- _Instructions to follow_: Given the records below, would you repeat exactly the lines that begin at the one containing "(** * EXC10-Test1-FOM_Newton_optimal_parameter_computation.ipynb" and end at the one containing "The notebook is", inclusive?

- _Collected data_:
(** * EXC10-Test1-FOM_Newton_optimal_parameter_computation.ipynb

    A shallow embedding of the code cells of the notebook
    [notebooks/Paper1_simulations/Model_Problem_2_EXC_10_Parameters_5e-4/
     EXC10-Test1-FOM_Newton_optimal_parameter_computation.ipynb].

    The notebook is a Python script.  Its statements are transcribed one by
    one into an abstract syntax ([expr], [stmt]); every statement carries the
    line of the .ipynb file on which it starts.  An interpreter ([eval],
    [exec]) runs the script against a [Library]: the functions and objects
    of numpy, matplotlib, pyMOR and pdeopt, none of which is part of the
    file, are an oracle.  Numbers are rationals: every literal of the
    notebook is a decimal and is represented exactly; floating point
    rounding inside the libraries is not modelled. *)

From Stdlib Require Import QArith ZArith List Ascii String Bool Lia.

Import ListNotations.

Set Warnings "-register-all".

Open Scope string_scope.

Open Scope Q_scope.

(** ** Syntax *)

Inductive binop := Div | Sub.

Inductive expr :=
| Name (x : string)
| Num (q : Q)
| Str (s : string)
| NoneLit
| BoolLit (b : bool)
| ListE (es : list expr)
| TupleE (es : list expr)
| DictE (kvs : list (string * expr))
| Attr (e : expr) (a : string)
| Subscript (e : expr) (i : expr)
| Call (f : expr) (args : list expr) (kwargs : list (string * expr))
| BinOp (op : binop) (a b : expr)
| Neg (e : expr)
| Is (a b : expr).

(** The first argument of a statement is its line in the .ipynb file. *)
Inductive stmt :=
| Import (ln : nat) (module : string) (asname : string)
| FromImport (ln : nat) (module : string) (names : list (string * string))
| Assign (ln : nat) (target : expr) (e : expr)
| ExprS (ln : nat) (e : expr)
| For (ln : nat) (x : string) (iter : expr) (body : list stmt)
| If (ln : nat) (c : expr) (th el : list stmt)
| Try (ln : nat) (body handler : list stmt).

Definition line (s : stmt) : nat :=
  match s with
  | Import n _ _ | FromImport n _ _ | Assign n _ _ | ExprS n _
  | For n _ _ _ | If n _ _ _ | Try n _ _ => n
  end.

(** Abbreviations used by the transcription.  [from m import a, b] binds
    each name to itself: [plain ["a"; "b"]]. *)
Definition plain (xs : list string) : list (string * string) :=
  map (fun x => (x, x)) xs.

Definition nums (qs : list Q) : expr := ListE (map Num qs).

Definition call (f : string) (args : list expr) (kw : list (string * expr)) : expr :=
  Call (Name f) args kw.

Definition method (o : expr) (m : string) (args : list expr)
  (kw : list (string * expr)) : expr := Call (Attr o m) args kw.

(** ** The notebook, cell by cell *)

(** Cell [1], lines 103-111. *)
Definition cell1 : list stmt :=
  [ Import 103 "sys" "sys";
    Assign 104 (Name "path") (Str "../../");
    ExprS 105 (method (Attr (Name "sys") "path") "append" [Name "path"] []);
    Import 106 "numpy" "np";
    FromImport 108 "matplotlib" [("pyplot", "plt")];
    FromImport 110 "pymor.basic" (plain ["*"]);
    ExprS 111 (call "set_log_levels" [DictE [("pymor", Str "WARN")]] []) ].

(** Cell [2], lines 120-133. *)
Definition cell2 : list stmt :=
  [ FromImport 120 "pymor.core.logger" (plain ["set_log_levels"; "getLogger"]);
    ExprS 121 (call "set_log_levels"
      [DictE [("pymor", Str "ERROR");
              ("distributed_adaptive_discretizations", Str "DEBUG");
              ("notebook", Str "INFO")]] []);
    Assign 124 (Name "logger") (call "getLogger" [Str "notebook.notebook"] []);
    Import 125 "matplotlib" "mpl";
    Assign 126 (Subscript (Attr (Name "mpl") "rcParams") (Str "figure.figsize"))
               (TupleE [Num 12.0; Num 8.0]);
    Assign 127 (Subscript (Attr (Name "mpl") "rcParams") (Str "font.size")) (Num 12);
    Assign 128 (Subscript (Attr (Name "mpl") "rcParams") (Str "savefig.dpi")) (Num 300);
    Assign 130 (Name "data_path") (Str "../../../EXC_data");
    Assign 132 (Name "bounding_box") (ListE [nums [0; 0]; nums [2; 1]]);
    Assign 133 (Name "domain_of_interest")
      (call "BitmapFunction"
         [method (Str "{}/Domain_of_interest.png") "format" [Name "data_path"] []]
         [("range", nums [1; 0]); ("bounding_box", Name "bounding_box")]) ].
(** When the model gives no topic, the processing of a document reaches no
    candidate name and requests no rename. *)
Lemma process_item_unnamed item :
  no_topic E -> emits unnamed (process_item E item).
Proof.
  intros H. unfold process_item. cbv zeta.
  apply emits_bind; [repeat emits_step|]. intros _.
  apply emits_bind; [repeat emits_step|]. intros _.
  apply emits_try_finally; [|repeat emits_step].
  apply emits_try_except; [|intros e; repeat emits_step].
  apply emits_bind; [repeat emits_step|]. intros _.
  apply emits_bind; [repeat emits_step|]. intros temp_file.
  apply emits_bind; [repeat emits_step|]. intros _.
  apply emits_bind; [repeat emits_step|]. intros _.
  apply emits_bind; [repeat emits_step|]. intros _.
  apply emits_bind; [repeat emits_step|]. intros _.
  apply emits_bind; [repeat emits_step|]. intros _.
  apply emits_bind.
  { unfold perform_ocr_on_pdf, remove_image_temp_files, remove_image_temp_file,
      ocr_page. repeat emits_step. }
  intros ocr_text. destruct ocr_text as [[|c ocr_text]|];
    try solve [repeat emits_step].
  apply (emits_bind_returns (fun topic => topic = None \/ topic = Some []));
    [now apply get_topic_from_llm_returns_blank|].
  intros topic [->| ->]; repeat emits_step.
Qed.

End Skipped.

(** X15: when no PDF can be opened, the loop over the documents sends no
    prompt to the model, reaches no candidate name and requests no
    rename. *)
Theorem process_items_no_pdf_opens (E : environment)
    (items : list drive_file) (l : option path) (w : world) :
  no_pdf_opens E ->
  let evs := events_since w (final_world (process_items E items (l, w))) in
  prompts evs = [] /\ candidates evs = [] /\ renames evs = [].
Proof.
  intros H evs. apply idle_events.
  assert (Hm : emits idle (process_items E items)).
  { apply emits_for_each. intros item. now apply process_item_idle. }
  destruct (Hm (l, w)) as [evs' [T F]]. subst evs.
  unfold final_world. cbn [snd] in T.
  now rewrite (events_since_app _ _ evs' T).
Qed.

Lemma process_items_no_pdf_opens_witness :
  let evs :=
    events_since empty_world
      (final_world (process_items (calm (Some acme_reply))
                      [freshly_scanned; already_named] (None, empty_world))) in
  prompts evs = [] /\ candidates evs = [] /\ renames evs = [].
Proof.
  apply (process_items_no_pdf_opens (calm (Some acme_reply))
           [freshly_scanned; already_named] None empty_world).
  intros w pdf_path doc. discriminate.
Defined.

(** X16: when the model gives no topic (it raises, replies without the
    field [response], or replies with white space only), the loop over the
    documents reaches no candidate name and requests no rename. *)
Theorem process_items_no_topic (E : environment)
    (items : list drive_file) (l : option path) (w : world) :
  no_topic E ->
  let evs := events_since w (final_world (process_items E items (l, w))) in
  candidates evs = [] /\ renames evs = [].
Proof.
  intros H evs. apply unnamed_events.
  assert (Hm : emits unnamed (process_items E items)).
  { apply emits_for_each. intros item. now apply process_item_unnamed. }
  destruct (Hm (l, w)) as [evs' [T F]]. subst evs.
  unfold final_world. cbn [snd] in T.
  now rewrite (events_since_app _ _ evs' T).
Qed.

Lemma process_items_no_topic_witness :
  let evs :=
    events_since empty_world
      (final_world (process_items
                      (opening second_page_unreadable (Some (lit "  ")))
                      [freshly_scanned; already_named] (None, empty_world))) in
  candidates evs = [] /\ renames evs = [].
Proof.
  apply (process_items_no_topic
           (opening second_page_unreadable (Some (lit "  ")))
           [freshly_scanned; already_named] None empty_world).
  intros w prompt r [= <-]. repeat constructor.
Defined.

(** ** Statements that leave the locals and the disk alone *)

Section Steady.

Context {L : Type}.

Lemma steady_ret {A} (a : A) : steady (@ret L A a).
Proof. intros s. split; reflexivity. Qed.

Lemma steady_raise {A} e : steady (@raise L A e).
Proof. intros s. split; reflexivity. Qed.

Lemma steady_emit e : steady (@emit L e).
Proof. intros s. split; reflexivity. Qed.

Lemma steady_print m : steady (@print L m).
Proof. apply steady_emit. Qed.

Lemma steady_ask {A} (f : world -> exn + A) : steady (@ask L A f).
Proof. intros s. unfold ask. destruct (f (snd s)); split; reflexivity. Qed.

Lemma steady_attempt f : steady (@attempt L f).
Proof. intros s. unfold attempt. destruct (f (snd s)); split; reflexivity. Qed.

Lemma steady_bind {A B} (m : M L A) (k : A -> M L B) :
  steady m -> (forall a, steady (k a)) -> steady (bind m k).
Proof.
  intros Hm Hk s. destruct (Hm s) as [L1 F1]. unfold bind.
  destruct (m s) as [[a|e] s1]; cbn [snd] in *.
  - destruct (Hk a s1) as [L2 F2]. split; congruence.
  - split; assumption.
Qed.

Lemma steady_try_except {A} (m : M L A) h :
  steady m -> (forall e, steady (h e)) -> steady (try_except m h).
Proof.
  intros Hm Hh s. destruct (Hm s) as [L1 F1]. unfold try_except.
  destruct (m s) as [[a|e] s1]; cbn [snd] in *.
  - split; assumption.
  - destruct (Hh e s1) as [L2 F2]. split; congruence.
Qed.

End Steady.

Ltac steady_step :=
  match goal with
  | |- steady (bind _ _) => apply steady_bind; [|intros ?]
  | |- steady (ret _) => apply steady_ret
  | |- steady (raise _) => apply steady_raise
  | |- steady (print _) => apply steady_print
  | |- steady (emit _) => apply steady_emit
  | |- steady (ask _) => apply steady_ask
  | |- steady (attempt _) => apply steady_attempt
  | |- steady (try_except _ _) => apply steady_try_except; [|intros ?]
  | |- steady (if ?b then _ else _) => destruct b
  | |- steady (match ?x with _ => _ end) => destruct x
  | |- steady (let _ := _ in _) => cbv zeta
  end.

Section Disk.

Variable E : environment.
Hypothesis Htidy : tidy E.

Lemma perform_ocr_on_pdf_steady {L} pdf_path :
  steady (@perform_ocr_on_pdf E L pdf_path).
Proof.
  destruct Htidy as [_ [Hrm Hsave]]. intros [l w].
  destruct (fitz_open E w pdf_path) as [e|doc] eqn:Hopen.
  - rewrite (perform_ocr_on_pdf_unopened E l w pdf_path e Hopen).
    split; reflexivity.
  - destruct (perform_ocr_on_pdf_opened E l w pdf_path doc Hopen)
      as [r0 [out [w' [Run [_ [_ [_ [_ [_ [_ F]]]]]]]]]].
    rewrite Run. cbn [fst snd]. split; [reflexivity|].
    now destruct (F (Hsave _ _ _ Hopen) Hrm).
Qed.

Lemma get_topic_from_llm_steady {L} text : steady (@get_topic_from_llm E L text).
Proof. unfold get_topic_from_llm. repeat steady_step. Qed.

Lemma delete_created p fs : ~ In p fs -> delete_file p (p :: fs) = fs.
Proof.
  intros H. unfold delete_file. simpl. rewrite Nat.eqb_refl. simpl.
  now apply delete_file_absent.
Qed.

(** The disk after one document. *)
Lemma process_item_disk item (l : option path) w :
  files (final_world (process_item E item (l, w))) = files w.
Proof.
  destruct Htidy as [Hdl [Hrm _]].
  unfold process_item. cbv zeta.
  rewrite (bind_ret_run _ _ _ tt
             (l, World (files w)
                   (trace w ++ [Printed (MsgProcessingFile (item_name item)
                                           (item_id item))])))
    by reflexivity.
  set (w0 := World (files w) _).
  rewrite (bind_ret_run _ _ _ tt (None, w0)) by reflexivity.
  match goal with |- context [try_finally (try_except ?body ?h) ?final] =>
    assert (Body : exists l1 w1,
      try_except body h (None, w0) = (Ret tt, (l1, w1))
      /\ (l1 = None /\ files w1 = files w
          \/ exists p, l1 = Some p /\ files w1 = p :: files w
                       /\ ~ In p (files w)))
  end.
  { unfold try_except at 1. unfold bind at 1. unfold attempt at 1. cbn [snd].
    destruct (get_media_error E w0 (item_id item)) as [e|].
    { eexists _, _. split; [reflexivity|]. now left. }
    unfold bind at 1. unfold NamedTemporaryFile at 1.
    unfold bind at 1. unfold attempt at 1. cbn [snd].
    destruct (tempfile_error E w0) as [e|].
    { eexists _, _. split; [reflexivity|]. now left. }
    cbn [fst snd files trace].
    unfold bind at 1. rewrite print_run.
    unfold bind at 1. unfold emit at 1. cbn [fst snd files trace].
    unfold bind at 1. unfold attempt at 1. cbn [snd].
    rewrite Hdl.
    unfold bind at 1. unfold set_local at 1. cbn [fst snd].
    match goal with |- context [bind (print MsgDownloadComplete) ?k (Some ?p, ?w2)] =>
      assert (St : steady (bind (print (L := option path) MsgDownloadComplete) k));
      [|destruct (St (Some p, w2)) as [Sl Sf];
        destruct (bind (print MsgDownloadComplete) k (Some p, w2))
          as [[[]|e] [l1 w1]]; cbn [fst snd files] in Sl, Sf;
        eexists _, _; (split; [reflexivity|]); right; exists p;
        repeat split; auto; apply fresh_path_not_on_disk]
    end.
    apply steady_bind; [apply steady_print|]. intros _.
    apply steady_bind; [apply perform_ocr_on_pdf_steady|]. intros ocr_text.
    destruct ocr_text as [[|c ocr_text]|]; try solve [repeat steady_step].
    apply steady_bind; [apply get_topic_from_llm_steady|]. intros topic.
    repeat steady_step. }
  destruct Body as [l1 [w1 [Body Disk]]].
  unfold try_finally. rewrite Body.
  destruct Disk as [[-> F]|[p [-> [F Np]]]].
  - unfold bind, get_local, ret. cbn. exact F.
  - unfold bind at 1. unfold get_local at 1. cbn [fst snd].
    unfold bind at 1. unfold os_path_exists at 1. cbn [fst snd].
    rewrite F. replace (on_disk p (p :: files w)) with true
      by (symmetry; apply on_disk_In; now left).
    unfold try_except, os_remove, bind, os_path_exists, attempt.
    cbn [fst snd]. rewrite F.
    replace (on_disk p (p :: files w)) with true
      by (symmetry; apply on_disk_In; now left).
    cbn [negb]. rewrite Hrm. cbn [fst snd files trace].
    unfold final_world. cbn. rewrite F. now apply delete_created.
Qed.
* * *
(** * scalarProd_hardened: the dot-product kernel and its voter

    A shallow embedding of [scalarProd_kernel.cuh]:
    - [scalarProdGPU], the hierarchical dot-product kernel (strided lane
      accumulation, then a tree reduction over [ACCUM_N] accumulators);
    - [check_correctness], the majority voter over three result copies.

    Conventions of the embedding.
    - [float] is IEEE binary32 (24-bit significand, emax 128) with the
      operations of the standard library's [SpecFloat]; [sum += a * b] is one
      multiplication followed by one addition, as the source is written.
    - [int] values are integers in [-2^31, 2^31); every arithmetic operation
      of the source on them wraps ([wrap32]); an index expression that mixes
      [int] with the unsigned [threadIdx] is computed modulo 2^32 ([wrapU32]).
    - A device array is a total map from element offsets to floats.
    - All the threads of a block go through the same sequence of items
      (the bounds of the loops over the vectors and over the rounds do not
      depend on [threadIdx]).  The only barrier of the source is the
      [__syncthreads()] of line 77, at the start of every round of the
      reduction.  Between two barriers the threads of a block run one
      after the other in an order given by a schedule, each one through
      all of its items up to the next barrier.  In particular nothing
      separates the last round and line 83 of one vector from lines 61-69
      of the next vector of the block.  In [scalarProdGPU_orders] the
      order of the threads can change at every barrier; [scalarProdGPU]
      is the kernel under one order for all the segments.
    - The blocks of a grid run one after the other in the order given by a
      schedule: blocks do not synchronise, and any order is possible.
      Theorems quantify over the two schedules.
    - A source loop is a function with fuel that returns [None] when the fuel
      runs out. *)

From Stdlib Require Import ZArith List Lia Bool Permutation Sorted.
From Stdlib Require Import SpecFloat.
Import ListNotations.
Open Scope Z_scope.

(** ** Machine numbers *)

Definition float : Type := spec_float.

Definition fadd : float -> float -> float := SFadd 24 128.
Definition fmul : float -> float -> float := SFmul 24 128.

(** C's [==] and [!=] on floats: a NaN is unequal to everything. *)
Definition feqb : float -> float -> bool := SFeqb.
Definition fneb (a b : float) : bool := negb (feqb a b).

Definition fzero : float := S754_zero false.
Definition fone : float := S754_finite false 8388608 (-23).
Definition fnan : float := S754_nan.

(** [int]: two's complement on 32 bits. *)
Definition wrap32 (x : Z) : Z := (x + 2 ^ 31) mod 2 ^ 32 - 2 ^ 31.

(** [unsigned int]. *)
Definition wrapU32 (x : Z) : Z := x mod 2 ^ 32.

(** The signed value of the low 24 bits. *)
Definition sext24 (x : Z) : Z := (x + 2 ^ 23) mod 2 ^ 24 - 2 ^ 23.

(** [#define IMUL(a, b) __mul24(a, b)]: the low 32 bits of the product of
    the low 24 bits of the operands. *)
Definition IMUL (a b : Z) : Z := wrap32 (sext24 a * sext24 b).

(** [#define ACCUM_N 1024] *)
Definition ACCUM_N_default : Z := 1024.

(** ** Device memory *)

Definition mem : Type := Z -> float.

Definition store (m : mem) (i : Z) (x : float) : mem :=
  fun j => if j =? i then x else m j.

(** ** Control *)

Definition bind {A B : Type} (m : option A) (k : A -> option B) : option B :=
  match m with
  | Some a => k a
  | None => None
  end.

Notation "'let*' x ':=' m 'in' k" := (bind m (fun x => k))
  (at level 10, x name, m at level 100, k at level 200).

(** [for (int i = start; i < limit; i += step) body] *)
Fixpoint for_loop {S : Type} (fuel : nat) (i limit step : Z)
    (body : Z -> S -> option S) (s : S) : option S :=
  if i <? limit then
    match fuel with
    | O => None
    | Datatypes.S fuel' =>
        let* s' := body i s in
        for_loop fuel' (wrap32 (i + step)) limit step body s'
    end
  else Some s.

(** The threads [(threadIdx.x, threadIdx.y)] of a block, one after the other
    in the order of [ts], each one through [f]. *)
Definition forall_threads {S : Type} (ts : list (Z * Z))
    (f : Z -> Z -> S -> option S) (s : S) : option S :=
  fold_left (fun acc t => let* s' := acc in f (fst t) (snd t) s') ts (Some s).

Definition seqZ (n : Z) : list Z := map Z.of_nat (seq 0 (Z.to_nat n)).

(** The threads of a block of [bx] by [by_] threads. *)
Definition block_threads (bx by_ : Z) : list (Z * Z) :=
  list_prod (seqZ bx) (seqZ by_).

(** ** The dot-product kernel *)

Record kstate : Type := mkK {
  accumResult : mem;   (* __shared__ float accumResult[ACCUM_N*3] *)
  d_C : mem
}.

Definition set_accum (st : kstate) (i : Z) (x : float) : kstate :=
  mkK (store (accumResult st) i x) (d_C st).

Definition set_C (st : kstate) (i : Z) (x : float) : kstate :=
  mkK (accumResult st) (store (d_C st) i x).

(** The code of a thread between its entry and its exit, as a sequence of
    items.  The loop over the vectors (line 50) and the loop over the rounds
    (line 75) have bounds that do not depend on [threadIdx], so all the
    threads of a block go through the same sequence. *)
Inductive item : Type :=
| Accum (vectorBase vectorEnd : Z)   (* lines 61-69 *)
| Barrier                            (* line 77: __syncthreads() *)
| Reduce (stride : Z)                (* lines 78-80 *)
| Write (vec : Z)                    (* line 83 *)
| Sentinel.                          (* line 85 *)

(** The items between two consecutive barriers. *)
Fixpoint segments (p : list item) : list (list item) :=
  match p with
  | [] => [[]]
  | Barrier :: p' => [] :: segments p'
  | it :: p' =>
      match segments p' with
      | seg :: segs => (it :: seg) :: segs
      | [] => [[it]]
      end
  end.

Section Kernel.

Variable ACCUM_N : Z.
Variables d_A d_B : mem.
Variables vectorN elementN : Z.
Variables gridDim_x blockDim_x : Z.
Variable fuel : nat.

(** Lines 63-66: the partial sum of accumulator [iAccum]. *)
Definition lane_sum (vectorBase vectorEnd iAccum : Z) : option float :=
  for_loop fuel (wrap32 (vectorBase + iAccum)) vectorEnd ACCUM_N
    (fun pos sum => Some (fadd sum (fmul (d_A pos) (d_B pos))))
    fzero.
==
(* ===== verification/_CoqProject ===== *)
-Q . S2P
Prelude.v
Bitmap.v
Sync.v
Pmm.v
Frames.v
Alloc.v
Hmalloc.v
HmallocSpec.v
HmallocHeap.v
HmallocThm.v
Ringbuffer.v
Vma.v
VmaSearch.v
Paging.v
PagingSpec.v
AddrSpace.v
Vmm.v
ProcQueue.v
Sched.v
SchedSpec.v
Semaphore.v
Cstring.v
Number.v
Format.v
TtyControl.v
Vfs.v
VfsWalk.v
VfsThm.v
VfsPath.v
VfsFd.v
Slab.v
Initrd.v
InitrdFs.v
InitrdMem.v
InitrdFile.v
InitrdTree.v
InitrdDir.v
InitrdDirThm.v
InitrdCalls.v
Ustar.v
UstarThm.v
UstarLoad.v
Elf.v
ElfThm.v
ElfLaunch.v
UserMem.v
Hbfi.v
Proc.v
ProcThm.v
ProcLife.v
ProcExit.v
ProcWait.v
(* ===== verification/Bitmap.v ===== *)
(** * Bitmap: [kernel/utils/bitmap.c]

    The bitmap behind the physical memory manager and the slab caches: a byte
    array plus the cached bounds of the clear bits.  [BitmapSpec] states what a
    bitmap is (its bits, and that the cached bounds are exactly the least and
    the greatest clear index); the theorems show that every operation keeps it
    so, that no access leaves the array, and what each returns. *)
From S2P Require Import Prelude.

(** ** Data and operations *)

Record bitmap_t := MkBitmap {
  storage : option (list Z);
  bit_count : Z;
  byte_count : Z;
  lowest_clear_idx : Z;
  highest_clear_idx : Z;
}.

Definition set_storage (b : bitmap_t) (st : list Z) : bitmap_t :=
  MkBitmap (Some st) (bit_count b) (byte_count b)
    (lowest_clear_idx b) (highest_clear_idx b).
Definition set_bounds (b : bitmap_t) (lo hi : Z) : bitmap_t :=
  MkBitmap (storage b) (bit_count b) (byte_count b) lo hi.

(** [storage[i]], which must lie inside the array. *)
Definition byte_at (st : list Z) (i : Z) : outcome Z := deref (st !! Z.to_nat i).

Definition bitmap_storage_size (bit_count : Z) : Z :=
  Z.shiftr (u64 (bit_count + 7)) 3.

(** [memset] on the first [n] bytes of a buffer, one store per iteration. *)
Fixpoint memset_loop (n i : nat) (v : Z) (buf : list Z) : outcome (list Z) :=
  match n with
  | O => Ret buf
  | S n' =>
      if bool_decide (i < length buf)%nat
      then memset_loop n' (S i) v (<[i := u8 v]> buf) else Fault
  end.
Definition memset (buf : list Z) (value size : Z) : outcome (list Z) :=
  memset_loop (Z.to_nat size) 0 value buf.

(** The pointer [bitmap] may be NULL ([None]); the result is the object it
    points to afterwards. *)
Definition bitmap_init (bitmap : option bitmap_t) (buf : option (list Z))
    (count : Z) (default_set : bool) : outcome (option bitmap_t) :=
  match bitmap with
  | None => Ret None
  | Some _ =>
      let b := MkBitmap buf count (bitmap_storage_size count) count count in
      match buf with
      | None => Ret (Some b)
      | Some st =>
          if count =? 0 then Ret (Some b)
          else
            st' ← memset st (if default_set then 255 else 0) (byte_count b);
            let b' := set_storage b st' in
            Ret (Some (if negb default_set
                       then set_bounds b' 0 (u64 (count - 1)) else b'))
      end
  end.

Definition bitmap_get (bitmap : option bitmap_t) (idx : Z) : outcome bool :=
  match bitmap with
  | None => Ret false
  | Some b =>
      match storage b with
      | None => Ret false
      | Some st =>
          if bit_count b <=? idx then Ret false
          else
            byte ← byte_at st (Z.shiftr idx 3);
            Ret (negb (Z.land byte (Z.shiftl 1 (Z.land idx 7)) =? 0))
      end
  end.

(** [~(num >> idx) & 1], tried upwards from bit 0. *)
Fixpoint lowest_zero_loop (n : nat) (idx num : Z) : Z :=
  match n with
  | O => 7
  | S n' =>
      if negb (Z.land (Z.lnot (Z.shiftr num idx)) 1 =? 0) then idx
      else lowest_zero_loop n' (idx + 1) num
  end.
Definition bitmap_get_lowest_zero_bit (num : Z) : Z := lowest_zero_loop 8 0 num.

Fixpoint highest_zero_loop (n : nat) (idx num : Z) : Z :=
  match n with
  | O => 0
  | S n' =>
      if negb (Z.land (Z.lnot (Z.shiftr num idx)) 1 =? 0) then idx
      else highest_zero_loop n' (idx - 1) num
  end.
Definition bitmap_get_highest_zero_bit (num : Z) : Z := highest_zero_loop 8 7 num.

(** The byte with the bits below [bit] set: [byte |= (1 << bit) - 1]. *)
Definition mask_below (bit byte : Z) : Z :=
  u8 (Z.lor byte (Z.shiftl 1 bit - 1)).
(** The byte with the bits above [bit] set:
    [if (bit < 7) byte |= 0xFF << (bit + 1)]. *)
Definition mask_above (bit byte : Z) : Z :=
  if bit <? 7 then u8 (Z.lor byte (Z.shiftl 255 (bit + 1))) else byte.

- _Response for this exercise_:
(** * EXC10-Test1-FOM_Newton_optimal_parameter_computation.ipynb

    A shallow embedding of the code cells of the notebook
    [notebooks/Paper1_simulations/Model_Problem_2_EXC_10_Parameters_5e-4/
     EXC10-Test1-FOM_Newton_optimal_parameter_computation.ipynb].

    The notebook is a Python script.  Its statements are transcribed one by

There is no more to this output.